▶ [Aim of the exercise]:
Locate every line in the material below that has the word "excess". Copy each of those lines.

▶ [Data to use]:
*** Block opens ***
(** * RotationControl: the angle normaliser, the drag tracker and the
      numeric field of [src/app/detection/components/RotationControl.tsx].

    The component computes on JavaScript numbers, which are IEEE-754
    binary64 values.  The embedding keeps them as such: a finite binary64
    is an integer multiple of 2^-1074 (the smallest subnormal), so a
    finite number is stored as that integer, and every arithmetic result
    is rounded to nearest, ties to even, on 53 bits. *)

From Stdlib Require Import ZArith List Bool Lia String Ascii.
From Stdlib Require Import Floats.PrimFloat Floats.SpecFloat Floats.FloatOps.
Import ListNotations.
Local Open Scope Z_scope.

(** ** JavaScript numbers *)

Module Num.

(** [Fin n] is the finite number n * 2^-1074; [Fin 0] is +0. *)
Inductive number : Type :=
| NaN
| PosInf
| NegInf
| NegZero
| Fin (n : Z).

(** One unit in the scaled representation: [U] stands for 1.0. *)
Definition U : Z := 2 ^ 1074.

(** First magnitude that overflows to an infinity: 2^1024. *)
Definition overflow : Z := 2 ^ 2098.

(** [rne n k] is n / 2^k rounded to the nearest integer, ties to even. *)
Definition rne (n k : Z) : Z :=
  let q := n / 2 ^ k in
  let r := n mod 2 ^ k in
  match 2 * r ?= 2 ^ k with
  | Lt => q
  | Gt => q + 1
  | Eq => if Z.even q then q else q + 1
  end.

(** Number of low bits a value of this size cannot keep. *)
Definition excess (n : Z) : Z := Z.max (Z.log2 (Z.abs n) + 1 - 53) 0.

(** Rounding of the exact scaled result [n] to binary64. *)
Definition round (n : Z) : number :=
  let k := excess n in
  let m := rne n k * 2 ^ k in
  if overflow <=? Z.abs m then (if m <? 0 then NegInf else PosInf) else Fin m.

(** The number value of a mathematical integer. *)
Definition of_Z (z : Z) : number := round (z * U).

Definition opp (a : number) : number :=
  match a with
  | NaN => NaN
  | PosInf => NegInf
  | NegInf => PosInf
  | NegZero => Fin 0
  | Fin 0 => NegZero
  | Fin n => Fin (- n)
  end.

(** [a + b] *)
Definition add (a b : number) : number :=
  match a, b with
  | NaN, _ | _, NaN => NaN
  | PosInf, NegInf | NegInf, PosInf => NaN
  | PosInf, _ | _, PosInf => PosInf
  | NegInf, _ | _, NegInf => NegInf
  | NegZero, NegZero => NegZero
  | NegZero, Fin n | Fin n, NegZero => Fin n
  | Fin n, Fin m => round (n + m)
  end.

(** [a - b] *)
Definition sub (a b : number) : number := add a (opp b).

(** [a % b]: the remainder has the sign of the dividend and is exact. *)
Definition rem (a b : number) : number :=
  match a, b with
  | NaN, _ | _, NaN => NaN
  | PosInf, _ | NegInf, _ => NaN
  | _, NegZero | _, Fin 0 => NaN
  | _, PosInf | _, NegInf => a
  | NegZero, _ => NegZero
  | Fin n, Fin d =>
      let r := Z.rem n d in
      if r =? 0 then (if n <? 0 then NegZero else Fin 0) else Fin r
  end.

(** [a < b] *)
Definition lt (a b : number) : bool :=
  match a, b with
  | NaN, _ | _, NaN => false
  | PosInf, _ => false
  | _, PosInf => true
  | _, NegInf => false
  | NegInf, _ => true
  | NegZero, NegZero => false
  | NegZero, Fin m => 0 <? m
  | Fin n, NegZero => n <? 0
  | Fin n, Fin m => n <? m
  end.

(** [a === b] on numbers: NaN differs from itself, the zeros are equal. *)
Definition strictEq (a b : number) : bool :=
  match a, b with
  | NaN, _ | _, NaN => false
  | PosInf, PosInf | NegInf, NegInf => true
  | NegZero, NegZero => true
  | NegZero, Fin m => m =? 0
  | Fin n, NegZero => n =? 0
  | Fin n, Fin m => n =? m
  | _, _ => false
  end.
*** Block closes ***
▶ [Response for this exercise]:
Definition excess (n : Z) : Z := Z.max (Z.log2 (Z.abs n) + 1 - 53) 0.
  let k := excess n in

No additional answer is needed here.